═══ Source material ═══

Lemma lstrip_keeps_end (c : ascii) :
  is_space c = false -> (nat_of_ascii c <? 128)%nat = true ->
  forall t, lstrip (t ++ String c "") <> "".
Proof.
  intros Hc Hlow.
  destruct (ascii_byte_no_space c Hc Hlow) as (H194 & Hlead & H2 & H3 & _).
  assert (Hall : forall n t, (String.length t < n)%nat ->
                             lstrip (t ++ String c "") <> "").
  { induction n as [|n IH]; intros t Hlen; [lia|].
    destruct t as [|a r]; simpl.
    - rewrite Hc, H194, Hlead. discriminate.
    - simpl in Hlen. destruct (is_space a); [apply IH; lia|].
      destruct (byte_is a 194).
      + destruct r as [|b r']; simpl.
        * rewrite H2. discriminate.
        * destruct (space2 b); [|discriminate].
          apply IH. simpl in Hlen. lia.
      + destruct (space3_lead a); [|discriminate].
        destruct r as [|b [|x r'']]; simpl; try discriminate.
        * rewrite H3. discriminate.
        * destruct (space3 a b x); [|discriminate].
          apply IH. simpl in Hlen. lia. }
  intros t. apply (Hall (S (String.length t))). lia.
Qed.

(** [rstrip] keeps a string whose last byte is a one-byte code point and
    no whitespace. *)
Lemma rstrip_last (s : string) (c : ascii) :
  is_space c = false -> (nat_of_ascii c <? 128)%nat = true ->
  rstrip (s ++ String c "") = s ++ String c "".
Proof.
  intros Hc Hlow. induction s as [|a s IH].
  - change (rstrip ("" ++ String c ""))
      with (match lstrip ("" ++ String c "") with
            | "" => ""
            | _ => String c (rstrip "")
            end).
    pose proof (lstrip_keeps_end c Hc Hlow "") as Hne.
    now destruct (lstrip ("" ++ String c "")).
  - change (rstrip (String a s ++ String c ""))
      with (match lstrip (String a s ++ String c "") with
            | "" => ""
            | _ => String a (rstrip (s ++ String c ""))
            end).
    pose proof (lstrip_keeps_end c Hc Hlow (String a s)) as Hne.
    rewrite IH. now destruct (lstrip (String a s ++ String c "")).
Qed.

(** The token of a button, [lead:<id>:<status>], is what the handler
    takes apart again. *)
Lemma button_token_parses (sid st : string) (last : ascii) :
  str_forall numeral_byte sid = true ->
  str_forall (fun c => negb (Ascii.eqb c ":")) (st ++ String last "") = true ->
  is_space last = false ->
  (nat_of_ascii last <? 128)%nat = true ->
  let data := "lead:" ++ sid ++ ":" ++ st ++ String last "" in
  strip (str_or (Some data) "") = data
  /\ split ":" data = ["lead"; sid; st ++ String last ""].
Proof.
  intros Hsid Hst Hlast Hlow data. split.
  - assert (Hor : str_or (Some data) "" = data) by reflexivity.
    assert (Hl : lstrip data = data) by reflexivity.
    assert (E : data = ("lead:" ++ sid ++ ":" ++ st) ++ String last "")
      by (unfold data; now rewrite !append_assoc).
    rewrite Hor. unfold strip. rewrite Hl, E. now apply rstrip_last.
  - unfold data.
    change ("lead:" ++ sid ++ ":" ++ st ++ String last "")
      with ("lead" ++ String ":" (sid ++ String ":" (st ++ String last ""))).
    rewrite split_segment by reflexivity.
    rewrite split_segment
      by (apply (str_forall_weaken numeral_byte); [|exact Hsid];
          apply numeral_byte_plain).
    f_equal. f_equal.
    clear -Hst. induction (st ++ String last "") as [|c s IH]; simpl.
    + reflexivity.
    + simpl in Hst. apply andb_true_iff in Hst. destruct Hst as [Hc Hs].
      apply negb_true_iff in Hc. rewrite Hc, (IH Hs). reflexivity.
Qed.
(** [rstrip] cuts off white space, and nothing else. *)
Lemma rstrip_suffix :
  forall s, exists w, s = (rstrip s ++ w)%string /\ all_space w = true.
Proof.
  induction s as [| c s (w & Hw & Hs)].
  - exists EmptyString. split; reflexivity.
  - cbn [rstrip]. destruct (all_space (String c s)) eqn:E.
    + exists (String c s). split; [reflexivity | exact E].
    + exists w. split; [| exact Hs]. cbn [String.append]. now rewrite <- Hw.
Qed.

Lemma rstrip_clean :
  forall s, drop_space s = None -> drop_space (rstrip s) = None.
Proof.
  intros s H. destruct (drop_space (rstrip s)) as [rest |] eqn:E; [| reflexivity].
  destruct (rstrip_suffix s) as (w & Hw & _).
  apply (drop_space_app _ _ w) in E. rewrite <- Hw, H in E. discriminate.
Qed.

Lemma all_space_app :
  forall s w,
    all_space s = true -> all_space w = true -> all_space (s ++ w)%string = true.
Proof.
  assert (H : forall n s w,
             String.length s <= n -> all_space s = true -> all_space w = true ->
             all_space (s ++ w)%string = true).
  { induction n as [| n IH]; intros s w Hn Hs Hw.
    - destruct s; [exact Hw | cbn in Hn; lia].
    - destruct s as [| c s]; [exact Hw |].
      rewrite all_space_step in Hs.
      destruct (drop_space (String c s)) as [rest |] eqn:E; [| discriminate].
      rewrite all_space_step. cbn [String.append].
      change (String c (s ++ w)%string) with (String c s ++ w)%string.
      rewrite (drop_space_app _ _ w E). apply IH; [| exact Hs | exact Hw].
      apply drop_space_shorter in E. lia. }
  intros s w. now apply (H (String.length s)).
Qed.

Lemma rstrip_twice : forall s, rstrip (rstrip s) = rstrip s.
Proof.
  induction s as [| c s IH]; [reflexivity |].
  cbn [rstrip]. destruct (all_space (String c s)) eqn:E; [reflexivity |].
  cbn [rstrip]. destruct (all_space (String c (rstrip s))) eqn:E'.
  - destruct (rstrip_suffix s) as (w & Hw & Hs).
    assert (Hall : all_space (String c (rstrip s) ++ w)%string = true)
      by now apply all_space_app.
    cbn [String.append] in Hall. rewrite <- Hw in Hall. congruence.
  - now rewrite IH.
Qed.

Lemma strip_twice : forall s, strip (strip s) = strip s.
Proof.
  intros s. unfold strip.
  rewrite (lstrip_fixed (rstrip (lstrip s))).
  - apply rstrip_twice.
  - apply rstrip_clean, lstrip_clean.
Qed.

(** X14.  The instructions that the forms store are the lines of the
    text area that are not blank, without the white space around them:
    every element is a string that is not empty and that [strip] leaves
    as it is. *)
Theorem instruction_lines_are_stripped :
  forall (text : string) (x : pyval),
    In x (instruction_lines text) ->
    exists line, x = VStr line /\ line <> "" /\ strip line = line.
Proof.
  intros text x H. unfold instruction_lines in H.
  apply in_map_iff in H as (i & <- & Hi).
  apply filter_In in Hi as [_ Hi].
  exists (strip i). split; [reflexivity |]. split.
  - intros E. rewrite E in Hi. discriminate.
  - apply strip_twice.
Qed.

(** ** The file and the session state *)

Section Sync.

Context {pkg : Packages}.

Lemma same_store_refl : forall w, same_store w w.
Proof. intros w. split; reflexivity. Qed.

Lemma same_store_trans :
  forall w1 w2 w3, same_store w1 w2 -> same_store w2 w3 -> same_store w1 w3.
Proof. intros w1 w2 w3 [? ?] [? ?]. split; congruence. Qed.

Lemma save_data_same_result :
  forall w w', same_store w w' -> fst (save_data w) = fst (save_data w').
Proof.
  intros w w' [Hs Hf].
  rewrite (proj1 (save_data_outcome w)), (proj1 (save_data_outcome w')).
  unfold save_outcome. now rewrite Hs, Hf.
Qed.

═══

_What is required_.
Look through the entries above. Copy out every line holding the word "Hlen".

_Exercise solution_.
  { induction n as [|n IH]; intros t Hlen; [lia|].
    - simpl in Hlen. destruct (is_space a); [apply IH; lia|].
          apply IH. simpl in Hlen. lia.
          apply IH. simpl in Hlen. lia. }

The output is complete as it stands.